++++ RECORDS FOR THE EXERCISE ++++
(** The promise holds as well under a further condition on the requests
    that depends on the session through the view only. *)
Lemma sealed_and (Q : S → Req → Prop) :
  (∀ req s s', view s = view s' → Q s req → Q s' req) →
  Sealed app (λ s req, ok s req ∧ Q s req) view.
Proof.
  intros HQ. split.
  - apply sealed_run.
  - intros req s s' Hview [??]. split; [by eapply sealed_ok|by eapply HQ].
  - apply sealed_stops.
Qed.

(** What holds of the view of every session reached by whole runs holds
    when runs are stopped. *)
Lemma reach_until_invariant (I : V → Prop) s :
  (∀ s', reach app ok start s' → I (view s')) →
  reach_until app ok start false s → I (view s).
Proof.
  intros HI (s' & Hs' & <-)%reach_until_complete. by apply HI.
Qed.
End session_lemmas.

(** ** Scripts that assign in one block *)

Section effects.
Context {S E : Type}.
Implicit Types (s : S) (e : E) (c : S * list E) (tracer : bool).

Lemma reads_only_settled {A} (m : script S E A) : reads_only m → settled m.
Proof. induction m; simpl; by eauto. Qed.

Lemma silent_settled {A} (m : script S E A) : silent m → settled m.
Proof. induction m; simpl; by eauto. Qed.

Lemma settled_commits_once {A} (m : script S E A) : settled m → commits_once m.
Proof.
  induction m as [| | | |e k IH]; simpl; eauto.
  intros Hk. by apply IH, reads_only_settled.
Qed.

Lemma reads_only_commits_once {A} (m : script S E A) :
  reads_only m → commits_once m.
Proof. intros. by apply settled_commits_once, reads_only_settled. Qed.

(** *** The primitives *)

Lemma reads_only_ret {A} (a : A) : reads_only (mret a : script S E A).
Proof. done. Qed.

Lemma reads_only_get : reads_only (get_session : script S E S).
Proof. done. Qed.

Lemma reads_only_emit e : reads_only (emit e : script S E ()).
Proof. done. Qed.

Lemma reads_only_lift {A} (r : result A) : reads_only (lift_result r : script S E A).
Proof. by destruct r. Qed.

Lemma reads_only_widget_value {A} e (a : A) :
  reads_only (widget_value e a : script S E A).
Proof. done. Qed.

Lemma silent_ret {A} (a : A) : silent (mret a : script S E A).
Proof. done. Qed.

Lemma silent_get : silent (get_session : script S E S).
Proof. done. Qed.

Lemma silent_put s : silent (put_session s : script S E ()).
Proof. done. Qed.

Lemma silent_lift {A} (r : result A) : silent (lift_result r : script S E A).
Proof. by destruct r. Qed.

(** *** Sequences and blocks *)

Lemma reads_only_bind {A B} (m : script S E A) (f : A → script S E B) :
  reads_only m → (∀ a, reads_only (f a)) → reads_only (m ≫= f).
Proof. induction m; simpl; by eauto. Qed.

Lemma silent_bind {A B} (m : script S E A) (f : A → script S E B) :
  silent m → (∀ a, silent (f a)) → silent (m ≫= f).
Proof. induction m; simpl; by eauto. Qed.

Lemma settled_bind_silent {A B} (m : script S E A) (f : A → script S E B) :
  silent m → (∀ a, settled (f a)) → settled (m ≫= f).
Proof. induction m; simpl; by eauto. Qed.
++++
WHAT THIS TASK INVOLVES = For every line of the records that includes the string "runs", add one to a tally; the answer is that tally alone.

YOUR SOLUTION = 2